Artigiani, Occhi Mani Luoghi, por Francesco Filangieri
Sala de la Muralla
Col.legi Major Rector Peset
Plaza del Horno de San Nicolás, 4. Valencia
Hasta el 26 de enero de 2015
“Este hombre es un daguerrotipo móvil y apasionado que registra el más mínimo detalle y en él se refleja, con sus cambiantes destellos, aquello que ocurre, el ritmo de la ciudad, la fisonomía múltiple del espíritu público.” Con esta alusión al reciente invento de la fotografía, el escritor y periodista Victor Fournel hizo una apasionada defensa del azaroso y lento vagar por calles y paseos en su obra ‘Ce qu’on voit dans les rues de Paris’, publicada en 1858. Temprana exaltación del flâneur -figura que adquirió densidad con Walter Benjamin-, que hoy reclaman geógrafos o urbanistas al advertirnos contra nuestra pérdida de experiencia física de las ciudades. Abrumados por un urbanismo excluyente y segregador y por el exceso de edificios icónicos, hemos perdido el arte de hacer ciudades, admite Richard Sennet.
Hace ya algún tiempo que el trabajo de Francesco Filangieri –cuya primera formación fue la de arquitecto- es una celebración de la errancia urbana como actividad cotidiana significativa, como manera posible de representar el paisaje y de observar el trato y las relaciones que se van tejiendo entre los ciudadanos y las ciudades. Un propósito que ya aparecía en Luce Divina –donde el interior de las iglesias no era sino una extensión cubierta de las plazas- o en Underview, serie que alteraba la perspectiva de las calles al ser vistas por un fotógrafo convertido en un pequeño insecto terrestre. Ahora, con estos Artigiani, renueva el empeño de hacer visible el ritmo de la ciudad, aquella de los talleres artesanos con frecuencia ocultos o agazapados en la trama laberíntica de las calles. La geografía –Palermo, Londres, Roma, París, Valencia o Friburgo- es muy diversa, pero más allá de las diferencias se reiteran los rasgos compartidos, el amor por el trabajo, por la materialidad del objeto útil y de acabado perfecto, y por el flujo de unos saberes ambulantes que han viajado por Europa o por el mundo. Un incesante intercambio que es evocado por la imagen del repetido regreso de las olas a la orilla que vemos en la Muralla de la Sala de la Muralla.
Los talleres son a menudo lugares llenos de misterio, colmados de instrumentos y de desordenados rincones que tienen algo de gabinete de curiosidades.
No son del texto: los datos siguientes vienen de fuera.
(** An index at or beyond the total length finds no dataset. *)
Lemma locate_replicate_beyond d k idx L :
  len d = L → 0 ≤ L → L * Z.of_nat (S k) ≤ idx →
  locate {| datasets := replicate (S k) d;
            cumulative_sizes := cumsum Dataset len (replicate (S k) d) |} idx
  = Raise IndexError.
Proof.
  intros HL HL0 Hidx.
  unfold locate, __len__, cumsum; cbn [cumulative_sizes datasets].
  rewrite (cumsum_from_replicate_last len 0 d k L HL).
  destruct (Z.ltb_spec idx 0) as [|_]; [nia|]. cbn [andb].
  rewrite bisect_right_all.
  - rewrite length_cumsum_from, length_replicate.
    by rewrite (proj1 (lookup_replicate_None (S k) d (S k)) ltac:(lia)).
  - eapply Forall_impl; [apply (cumsum_from_replicate_bound 0 d (S k) L HL HL0)|].
    intros y Hy; simpl in Hy. lia.
Qed.

(** A negative index counts from the end. *)
Lemma locate_replicate_negative d k idx L :
  len d = L → 0 ≤ L → - (L * Z.of_nat (S k)) ≤ idx < 0 →
  locate {| datasets := replicate (S k) d;
            cumulative_sizes := cumsum Dataset len (replicate (S k) d) |} idx
  = Ok (d, idx mod L).
Proof.
  intros HL HL0 Hidx.
  pose proof (locate_replicate len d k (L * Z.of_nat (S k) + idx) L HL
                ltac:(lia)) as Hpos.
  assert (0 < L) as HLpos by nia.
  replace ((L * Z.of_nat (S k) + idx) mod L) with (idx mod L) in Hpos
    by (rewrite Z.add_comm, Z.mul_comm, Z.mod_add; [done | lia]).
  rewrite <-Hpos.
  unfold locate, __len__, cumsum; cbn [cumulative_sizes datasets].
  rewrite (cumsum_from_replicate_last len 0 d k L HL).
  rewrite Z.add_0_l, (Z.mul_comm (Z.of_nat (S k)) L).
  destruct (Z.ltb_spec idx 0) as [_|]; [|lia].
  destruct (Z.ltb_spec (L * Z.of_nat (S k)) (- idx)) as [|_]; [lia|].
  destruct (Z.ltb_spec (L * Z.of_nat (S k) + idx) 0) as [|_]; [lia|].
  reflexivity.
Qed.

Lemma locate_replicate_below d k idx L :
  len d = L → 0 ≤ L → idx < - (L * Z.of_nat (S k)) →
  locate {| datasets := replicate (S k) d;
            cumulative_sizes := cumsum Dataset len (replicate (S k) d) |} idx
  = Raise ValueError.
Proof.
  intros HL HL0 Hidx.
  unfold locate, __len__, cumsum; cbn [cumulative_sizes datasets].
  rewrite (cumsum_from_replicate_last len 0 d k L HL).
  rewrite Z.add_0_l, (Z.mul_comm (Z.of_nat (S k)) L).
  destruct (Z.ltb_spec idx 0) as [_|]; [|nia].
  by destruct (Z.ltb_spec (L * Z.of_nat (S k)) (- idx)) as [_|]; [|lia].
Qed.

Lemma create_dataset_ok (self : Runner.t) d k :
  Runner.ds_repeat (Runner.args self) = Z.of_nat (S k) →
  Runner.create_dataset Dataset len self d
  = Ok {| datasets := replicate (S k) d;
          cumulative_sizes := cumsum Dataset len (replicate (S k) d) |}.
Proof.
  intros HR. unfold Runner.create_dataset, ConcatDataset.__init__.
  rewrite HR, list_mul_singleton, Nat2Z.id, length_replicate. done.
Qed.

End RepeatMore.

Section CreateDatasetMore.
Import ConcatDataset Runner.

(** X5: for [ds_repeat <= 0] the list [[dataset] * ds_repeat] is empty
    and [create_dataset] raises [AssertionError], whatever the dataset. *)
Theorem create_dataset_nonpositive_repeat
    {Dataset : Type} (len : Dataset → Z) (self : Runner.t) (dataset : Dataset) :
  ds_repeat (args self) ≤ 0 →
  create_dataset Dataset len self dataset = Raise AssertionError.
Proof.
  intros HR. unfold create_dataset, ConcatDataset.__init__.
  rewrite list_mul_singleton.
  by replace (Z.to_nat (ds_repeat (args self))) with 0%nat by lia.
Qed.

Lemma create_dataset_nonpositive_repeat_witness :
  create_dataset positive (λ _, 5) (runner0 (-2) 100) 1%positive
  = Raise AssertionError.
Proof.
  apply (create_dataset_nonpositive_repeat (λ _ : positive, 5)
           (runner0 (-2) 100) 1%positive).
  by vm_compute.
Defined.

(** X6: in the dataset built for [ds_repeat = R >= 1] over a dataset of
    length [L], every index from [-(L * R)] up to [L * R - 1] reads the
    one underlying dataset at the index reduced modulo [L]; a negative
    index counts from the end. *)
Theorem create_dataset_resolves_every_index
    {Dataset : Type} (len : Dataset → Z) (self : Runner.t)
    (dataset : Dataset) (L R : Z) :
  len dataset = L → 0 ≤ L → ds_repeat (args self) = R → 1 ≤ R →
  ∃ cd,
    create_dataset Dataset len self dataset = Ok cd ∧
    ∀ idx, - (L * R) ≤ idx < L * R → locate cd idx = Ok (dataset, idx mod L).
Proof.
  intros HL HL0 HR HR1.
  destruct (Z.to_nat R) as [|k] eqn:Ek; [lia|].
  assert (R = Z.of_nat (S k)) as -> by lia.
  eexists. split; [by apply create_dataset_ok|].
  intros idx Hidx. destruct (Z.lt_ge_cases idx 0).
  - apply (locate_replicate_negative len dataset k idx L); [done..|lia].
  - apply (locate_replicate len); [done|lia].
Qed.

Lemma create_dataset_resolves_every_index_witness :
  ∃ cd,
    create_dataset positive (λ _, 5) (runner0 3 100) 1%positive = Ok cd ∧
    ∀ idx, - (5 * 3) ≤ idx < 5 * 3 → locate cd idx = Ok (1%positive, idx mod 5).
Proof.
  apply (create_dataset_resolves_every_index (λ _ : positive, 5)
           (runner0 3 100) 1%positive 5 3).
  - reflexivity.
  - lia.
  - reflexivity.
  - lia.
Defined.

(** X7: in the same dataset an index at or beyond [L * R] raises
    [IndexError] and an index below [-(L * R)] raises [ValueError]. *)
Theorem create_dataset_index_out_of_range
    {Dataset : Type} (len : Dataset → Z) (self : Runner.t)
    (dataset : Dataset) (L R : Z) :
  len dataset = L → 0 ≤ L → ds_repeat (args self) = R → 1 ≤ R →
  ∃ cd,
    create_dataset Dataset len self dataset = Ok cd ∧
    (∀ idx, L * R ≤ idx → locate cd idx = Raise IndexError) ∧
    (∀ idx, idx < - (L * R) → locate cd idx = Raise ValueError).
Proof.
  intros HL HL0 HR HR1.
  destruct (Z.to_nat R) as [|k] eqn:Ek; [lia|].
  assert (R = Z.of_nat (S k)) as -> by lia.
  eexists. split; [by apply create_dataset_ok|]. split.
  - intros idx Hidx. by apply (locate_replicate_beyond len dataset k idx L).
  - intros idx Hidx. by apply (locate_replicate_below len dataset k idx L).
Qed.

Lemma create_dataset_index_out_of_range_witness :
  ∃ cd,
    create_dataset positive (λ _, 5) (runner0 3 100) 1%positive = Ok cd ∧
    (∀ idx, 5 * 3 ≤ idx → locate cd idx = Raise IndexError) ∧
    (∀ idx, idx < - (5 * 3) → locate cd idx = Raise ValueError).
Proof.
  apply (create_dataset_index_out_of_range (λ _ : positive, 5)
           (runner0 3 100) 1%positive 5 3).
  - reflexivity.
  - lia.
  - reflexivity.
  - lia.
Defined.

End CreateDatasetMore.

(** * Further properties of the augmentation *)

Section ArithmeticMore.
Local Open Scope Qc_scope.

Lemma int_ge (x : Qc) (m : Z) : 0 ≤ x → float m ≤ x → (m ≤ int x)%Z.
Proof.
  intros Hx Hm. rewrite int_floor by done.
  rewrite <-(Qfloor_Z m). apply Qfloor_resp_le. exact Hm.
Qed.

Lemma int_le (x : Qc) (m : Z) : 0 ≤ x → x ≤ float m → (int x ≤ m)%Z.
Proof.
  intros Hx Hm. rewrite int_floor by done.
  rewrite <-(Qfloor_Z m). apply Qfloor_resp_le. exact Hm.
Qed.

(** [np.random.uniform(0.75, 0.95)] lies in [0.75, 0.95). *)
Lemma uniform_scale_range (u : Qc) :
  0 ≤ u → u < 1 →
  Q2Qc (3 # 4) ≤ Q2Qc (3 # 4) + (Q2Qc (19 # 20) - Q2Qc (3 # 4)) * u ∧
  Q2Qc (3 # 4) + (Q2Qc (19 # 20) - Q2Qc (3 # 4)) * u < Q2Qc (19 # 20).
Proof.
  intros Hu0 Hu1.
  assert (0 < Q2Qc (19 # 20) - Q2Qc (3 # 4)) as Hd by (by vm_compute).
  split.
  - rewrite <-(Qcplus_0_r (Q2Qc (3 # 4))) at 1.
    apply Qcplus_le_mono_l.
    apply Qcmult_nonneg_nonneg; [by apply Qclt_le_weak | done].
  - assert (Q2Qc (3 # 4) + (Q2Qc (19 # 20) - Q2Qc (3 # 4)) * 1
            = Q2Qc (19 # 20)) as Heq by ring.
    pose proof (proj1 (Qcmult_lt_mono_pos_l u 1 _ Hd) Hu1) as Hmul.
    pose proof (proj1 (Qcplus_lt_mono_l _ _ (Q2Qc (3 # 4))) Hmul) as Hlt.
    by rewrite Heq in Hlt.
Qed.



End ArithmeticMore.

Section CropMore.
Import AugWrapper.
Local Open Scope Qc_scope.

Lemma interpolate_shape t r b c h w oh ow :
  shape t = (b, c, h, w) → interpolate t oh ow = Ok r →
  shape r = (b, c, oh, ow).
Proof.
  intros Hs. unfold interpolate. rewrite Hs.
  destruct (_ && _)%bool; [|done]. by intros [= <-].
Qed.

Lemma interpolate_raises t oh ow e :
  interpolate t oh ow = Raise e → e = RuntimeError.
Proof.
  unfold interpolate. destruct (shape t) as [[[b c] h] w].
  destruct (_ && _)%bool; [done|]. by intros [= <-].
Qed.

Lemma random_crop_and_resize_run s images img scale r :
  deref (heap s) images = Some img →
  interpolate
    (index_hw img (window_of (width img) scale (rng s 0%nat) (rng s 1%nat)))
    (width img) (width img) = Ok r →
  let crop :=
    index_hw img (window_of (width img) scale (rng s 0%nat) (rng s 1%nat)) in
  let σ1 := <[fresh (dom (heap s)) := crop]> (heap s) in
  random_crop_and_resize images scale s
  = (Ok (mkHandle (fresh (dom σ1)) []),
     {| heap := <[fresh (dom σ1) := r]> σ1; rng := λ k, rng s (S (S k)) |}).
Proof.
  intros H Hr crop σ1. unfold random_crop_and_resize, bind at 1.
  rewrite (crop_window_run _ _ img) by done. cbn [fst snd].
  unfold bind at 1, getitem_hw, ret. unfold bind at 1.
  erewrite clone_run by (by apply deref_view).
  by erewrite F_interpolate_run; [|apply deref_fresh|exact Hr].
Qed.

Lemma empty_crop_run s images img scale :
  deref (heap s) images = Some img →
  int (float (Z.of_nat (width img)) * scale) = 0%Z →
  fst (random_crop_and_resize images scale s) = Raise RuntimeError.
Proof.
  intros H Hnew. apply (random_crop_and_resize_raise _ _ img); [done|].
  unfold window_of. rewrite Hnew, !Z.add_0_r.
  destruct img as [[[[b c] h] w] d]. unfold interpolate, index_hw; simpl.
  unfold slice_len. rewrite !Z.sub_diag. simpl.
  by rewrite !andb_false_r.
Qed.



(** X9: [random_crop_and_resize] either raises [RuntimeError] or
    returns a tensor with the batch and channel sizes of the input and
    the square spatial size [(w, w)], where [w] is the width of the
    input: the height of the input does not matter. *)
Theorem random_crop_and_resize_square_output
    (s : State) (images : handle) (img : Tensor) (b c h w : nat) (scale : Qc) :
  deref (heap s) images = Some img → shape img = (b, c, h, w) →
  fst (random_crop_and_resize images scale s) = Raise RuntimeError ∨
  ∃ out s' r,
    random_crop_and_resize images scale s = (Ok out, s') ∧
    deref (heap s') out = Some r ∧ shape r = (b, c, w, w).
Proof.
  intros H Hs. pose proof (width_shape _ _ _ _ _ Hs) as Hw.
  destruct (interpolate
              (index_hw img (window_of (width img) scale (rng s 0%nat)
                               (rng s 1%nat)))
              (width img) (width img)) as [r|e] eqn:E.
  - right. eexists _, _, r. split; [|split].
    + by apply (random_crop_and_resize_run s images img scale r).
    + apply deref_fresh.
    + rewrite Hw in E.
      destruct (window_of w scale (rng s 0%nat) (rng s 1%nat))
        as [[[h0 h1] w0] w1].
      apply (interpolate_shape _ _ _ _ _ _ _ _
               (index_hw_shape img b c h w h0 h1 w0 w1 Hs) E).
  - left. rewrite (interpolate_raises _ _ _ _ E) in E.
    by apply (random_crop_and_resize_raise _ _ img).
Qed.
Entrar en ellos permite abrir muchas otras puertas, escuchar otros sonidos y percibir con asombro lo que encierra de único y excepcional un objeto repetido. En estos retratos de carpinteros, restauradoras, cerrajeros, herreros, ebanistas, sastres y ópticos –entre otros muchos oficios- hay una cierta melancolía, como si se tratara de escenas de un mundo que declina. Rostros no exentos de cierto orgullo en la mirada y en el gesto, el gesto de quien se sabe dueño de una competencia técnica y de una destreza que no se agota en unos ojos precisos y en unas manos prodigiosas.
Una de las imágenes muestra a un sonriente fotógrafo en el instante en que acciona el disparador de una vieja y hermosa cámara de caja. Me atrevería a decir que hay en ella algo más que el tributo al amigo y maestro Giuseppe Cappellani, en cuyo estudio de Palermo se formó Filangieri. Es sobre todo una exigencia moral, una manera discreta y elegante de sugerir que estas fotografías no son superiores a los objetos que construyen quienes vemos en ellas. Artístico y artesanal no son términos rivales. Una buena foto es tan valiosa como una silla bien tapizada o un violín de exacto calibre. Soy y me siento artesano, reconoce el autor a propósito de estas fotografías.